- **Saved data entries**

::::

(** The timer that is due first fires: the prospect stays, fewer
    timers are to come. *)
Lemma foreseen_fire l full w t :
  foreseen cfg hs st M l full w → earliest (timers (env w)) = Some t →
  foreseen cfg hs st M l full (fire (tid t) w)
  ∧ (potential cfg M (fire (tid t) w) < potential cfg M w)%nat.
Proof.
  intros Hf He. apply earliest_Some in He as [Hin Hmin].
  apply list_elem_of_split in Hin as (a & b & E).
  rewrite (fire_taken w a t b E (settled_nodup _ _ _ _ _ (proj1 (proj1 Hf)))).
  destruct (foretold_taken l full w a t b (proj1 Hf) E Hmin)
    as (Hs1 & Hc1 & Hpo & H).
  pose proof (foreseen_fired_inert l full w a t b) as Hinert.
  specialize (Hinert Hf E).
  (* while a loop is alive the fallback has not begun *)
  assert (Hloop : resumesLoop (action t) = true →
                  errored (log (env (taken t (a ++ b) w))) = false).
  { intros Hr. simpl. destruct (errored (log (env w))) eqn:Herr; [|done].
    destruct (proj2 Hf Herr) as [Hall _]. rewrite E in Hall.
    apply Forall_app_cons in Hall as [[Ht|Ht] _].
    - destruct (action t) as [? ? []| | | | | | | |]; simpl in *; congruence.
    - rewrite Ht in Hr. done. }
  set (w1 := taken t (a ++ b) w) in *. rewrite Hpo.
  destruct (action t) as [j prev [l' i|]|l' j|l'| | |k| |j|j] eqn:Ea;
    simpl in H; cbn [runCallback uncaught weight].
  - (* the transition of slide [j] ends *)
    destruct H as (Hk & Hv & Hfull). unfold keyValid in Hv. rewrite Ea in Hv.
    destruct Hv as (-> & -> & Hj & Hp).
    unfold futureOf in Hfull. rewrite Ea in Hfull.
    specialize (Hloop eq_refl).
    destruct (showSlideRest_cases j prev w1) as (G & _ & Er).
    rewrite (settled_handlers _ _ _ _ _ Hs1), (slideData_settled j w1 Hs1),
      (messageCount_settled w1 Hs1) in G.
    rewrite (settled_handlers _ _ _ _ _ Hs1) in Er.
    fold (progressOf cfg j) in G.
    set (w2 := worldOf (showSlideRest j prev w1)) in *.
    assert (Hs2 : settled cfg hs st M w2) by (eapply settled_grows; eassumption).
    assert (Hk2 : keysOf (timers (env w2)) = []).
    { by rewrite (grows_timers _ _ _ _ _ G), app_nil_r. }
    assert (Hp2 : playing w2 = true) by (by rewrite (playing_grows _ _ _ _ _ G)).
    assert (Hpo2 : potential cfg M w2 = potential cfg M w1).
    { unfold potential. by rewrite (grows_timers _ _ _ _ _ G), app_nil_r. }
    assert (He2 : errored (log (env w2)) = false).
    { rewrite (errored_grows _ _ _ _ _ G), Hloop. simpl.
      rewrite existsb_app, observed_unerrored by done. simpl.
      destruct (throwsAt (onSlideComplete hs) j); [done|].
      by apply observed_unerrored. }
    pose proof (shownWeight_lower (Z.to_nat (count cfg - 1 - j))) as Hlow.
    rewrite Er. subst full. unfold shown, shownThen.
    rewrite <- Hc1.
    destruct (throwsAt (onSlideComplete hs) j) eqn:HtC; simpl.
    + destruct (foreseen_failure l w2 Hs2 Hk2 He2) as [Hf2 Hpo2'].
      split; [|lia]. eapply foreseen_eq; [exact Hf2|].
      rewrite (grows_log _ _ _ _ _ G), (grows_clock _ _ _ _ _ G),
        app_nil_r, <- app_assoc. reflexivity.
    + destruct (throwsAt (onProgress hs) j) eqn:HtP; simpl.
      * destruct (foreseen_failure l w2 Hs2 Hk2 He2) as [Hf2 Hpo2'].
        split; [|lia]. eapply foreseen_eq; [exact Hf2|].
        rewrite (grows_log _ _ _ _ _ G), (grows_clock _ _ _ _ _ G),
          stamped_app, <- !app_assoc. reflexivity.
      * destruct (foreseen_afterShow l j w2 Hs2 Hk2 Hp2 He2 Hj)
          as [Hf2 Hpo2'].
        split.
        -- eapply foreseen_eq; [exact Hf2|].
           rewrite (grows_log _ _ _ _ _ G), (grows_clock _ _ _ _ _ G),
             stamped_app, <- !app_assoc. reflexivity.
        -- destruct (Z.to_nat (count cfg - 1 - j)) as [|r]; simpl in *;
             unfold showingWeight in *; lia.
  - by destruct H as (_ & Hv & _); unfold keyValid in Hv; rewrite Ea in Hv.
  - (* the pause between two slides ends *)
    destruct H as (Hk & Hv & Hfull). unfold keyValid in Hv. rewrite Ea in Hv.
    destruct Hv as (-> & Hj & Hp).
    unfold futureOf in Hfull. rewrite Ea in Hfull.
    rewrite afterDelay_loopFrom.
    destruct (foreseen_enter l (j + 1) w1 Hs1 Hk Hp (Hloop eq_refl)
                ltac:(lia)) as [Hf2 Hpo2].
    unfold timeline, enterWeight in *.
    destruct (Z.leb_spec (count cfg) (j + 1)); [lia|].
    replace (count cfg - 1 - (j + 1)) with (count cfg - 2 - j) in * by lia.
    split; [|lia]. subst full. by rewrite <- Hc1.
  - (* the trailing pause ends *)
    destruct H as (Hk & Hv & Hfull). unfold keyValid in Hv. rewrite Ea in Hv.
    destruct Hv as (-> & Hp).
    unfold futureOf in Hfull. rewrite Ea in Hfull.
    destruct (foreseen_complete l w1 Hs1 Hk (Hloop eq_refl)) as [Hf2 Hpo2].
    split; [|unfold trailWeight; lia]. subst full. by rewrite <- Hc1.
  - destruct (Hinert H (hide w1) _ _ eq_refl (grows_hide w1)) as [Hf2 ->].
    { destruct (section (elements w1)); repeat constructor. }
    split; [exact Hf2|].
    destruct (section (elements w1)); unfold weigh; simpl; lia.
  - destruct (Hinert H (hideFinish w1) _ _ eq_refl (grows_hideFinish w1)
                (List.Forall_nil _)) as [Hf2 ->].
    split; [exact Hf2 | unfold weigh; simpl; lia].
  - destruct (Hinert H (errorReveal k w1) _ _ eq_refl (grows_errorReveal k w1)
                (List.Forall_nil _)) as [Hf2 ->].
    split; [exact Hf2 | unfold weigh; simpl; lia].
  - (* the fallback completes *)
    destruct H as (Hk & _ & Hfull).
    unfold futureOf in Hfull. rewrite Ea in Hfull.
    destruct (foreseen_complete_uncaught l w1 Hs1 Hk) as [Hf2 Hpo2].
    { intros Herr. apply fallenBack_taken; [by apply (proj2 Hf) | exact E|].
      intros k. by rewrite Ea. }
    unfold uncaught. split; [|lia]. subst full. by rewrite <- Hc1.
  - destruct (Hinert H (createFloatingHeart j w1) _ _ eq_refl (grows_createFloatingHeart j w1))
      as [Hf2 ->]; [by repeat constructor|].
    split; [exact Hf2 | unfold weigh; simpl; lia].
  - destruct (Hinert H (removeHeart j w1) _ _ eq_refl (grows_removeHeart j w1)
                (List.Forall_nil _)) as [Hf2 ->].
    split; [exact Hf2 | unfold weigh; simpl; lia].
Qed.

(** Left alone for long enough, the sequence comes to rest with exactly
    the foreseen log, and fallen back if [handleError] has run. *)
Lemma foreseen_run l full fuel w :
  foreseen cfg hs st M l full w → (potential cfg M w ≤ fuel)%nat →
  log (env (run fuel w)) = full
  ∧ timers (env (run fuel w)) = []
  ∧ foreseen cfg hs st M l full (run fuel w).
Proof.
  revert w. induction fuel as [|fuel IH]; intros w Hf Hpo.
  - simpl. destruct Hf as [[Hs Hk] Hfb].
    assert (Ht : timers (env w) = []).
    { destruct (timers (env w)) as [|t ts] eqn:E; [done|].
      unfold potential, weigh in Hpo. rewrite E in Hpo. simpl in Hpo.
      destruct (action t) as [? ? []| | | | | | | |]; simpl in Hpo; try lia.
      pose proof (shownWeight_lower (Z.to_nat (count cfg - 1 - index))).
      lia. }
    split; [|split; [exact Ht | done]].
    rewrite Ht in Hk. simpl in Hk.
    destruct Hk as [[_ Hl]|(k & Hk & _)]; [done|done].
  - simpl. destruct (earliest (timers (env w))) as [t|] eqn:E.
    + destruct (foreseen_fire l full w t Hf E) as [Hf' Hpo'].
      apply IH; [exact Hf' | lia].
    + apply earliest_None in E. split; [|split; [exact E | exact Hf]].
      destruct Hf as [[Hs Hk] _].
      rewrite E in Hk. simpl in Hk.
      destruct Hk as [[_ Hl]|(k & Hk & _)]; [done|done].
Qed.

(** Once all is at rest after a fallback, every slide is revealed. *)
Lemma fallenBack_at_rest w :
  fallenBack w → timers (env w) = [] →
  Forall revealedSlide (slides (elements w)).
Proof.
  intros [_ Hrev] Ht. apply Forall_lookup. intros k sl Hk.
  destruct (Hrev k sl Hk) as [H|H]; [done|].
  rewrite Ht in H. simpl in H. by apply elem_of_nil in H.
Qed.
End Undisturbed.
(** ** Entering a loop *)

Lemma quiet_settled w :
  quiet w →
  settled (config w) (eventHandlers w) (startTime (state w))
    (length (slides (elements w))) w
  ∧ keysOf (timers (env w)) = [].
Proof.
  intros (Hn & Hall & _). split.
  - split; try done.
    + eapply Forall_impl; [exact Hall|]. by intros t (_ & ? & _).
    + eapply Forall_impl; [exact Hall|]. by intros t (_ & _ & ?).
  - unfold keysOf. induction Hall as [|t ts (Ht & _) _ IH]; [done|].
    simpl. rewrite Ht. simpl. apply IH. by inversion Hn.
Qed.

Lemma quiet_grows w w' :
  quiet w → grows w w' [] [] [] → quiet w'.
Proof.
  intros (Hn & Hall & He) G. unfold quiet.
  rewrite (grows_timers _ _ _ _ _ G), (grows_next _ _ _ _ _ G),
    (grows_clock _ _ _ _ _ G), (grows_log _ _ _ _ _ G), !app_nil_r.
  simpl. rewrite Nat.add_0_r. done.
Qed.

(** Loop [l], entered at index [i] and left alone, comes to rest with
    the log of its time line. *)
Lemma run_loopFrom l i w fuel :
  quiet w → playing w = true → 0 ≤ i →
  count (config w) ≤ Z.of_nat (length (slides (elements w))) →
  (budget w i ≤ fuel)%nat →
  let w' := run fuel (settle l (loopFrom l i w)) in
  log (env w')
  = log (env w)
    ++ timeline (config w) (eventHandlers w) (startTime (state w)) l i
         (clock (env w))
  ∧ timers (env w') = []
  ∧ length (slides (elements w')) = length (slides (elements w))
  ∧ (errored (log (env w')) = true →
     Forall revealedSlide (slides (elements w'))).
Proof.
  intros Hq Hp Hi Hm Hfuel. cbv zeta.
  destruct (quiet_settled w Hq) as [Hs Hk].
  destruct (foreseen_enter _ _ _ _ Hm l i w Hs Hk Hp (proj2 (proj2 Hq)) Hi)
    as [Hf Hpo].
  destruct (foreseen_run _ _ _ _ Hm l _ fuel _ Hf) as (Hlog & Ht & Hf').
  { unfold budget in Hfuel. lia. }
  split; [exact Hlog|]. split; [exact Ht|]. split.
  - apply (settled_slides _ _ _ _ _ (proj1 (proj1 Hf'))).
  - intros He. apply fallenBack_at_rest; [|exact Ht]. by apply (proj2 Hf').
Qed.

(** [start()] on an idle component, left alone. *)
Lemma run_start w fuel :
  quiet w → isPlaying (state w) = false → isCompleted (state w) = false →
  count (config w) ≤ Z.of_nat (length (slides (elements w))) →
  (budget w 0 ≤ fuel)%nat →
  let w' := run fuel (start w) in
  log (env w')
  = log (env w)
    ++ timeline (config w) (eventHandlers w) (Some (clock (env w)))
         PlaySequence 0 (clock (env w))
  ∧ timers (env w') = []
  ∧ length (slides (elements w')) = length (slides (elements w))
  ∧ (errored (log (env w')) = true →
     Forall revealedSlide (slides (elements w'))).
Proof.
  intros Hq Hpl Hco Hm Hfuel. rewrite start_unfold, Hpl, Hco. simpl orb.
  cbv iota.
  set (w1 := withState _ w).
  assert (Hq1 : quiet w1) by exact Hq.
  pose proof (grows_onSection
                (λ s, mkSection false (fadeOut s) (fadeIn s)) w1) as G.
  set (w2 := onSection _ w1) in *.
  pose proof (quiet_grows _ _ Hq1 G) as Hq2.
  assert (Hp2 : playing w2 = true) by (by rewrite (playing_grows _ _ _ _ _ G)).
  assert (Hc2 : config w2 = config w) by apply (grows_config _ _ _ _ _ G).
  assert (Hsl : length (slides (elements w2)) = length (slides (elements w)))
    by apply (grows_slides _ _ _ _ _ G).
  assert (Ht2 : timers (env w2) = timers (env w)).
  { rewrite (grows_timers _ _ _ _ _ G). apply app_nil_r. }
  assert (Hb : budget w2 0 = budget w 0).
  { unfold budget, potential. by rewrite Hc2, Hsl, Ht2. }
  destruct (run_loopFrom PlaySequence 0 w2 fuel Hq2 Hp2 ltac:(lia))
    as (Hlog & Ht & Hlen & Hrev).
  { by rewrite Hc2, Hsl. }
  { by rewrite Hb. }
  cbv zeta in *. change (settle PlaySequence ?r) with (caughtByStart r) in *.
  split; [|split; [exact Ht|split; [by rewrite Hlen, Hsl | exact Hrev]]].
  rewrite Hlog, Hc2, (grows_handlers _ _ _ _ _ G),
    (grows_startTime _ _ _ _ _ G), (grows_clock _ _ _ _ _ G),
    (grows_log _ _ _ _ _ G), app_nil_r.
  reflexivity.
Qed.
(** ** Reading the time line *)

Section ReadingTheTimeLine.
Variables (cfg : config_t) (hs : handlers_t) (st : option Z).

::::

Find and copy every line in the entries above where the string "induction" occurs.

- **RESULT OF THIS TASK**
  revert w. induction fuel as [|fuel IH]; intros w Hf Hpo.
  - unfold keysOf. induction Hall as [|t ts (Ht & _) _ IH]; [done|].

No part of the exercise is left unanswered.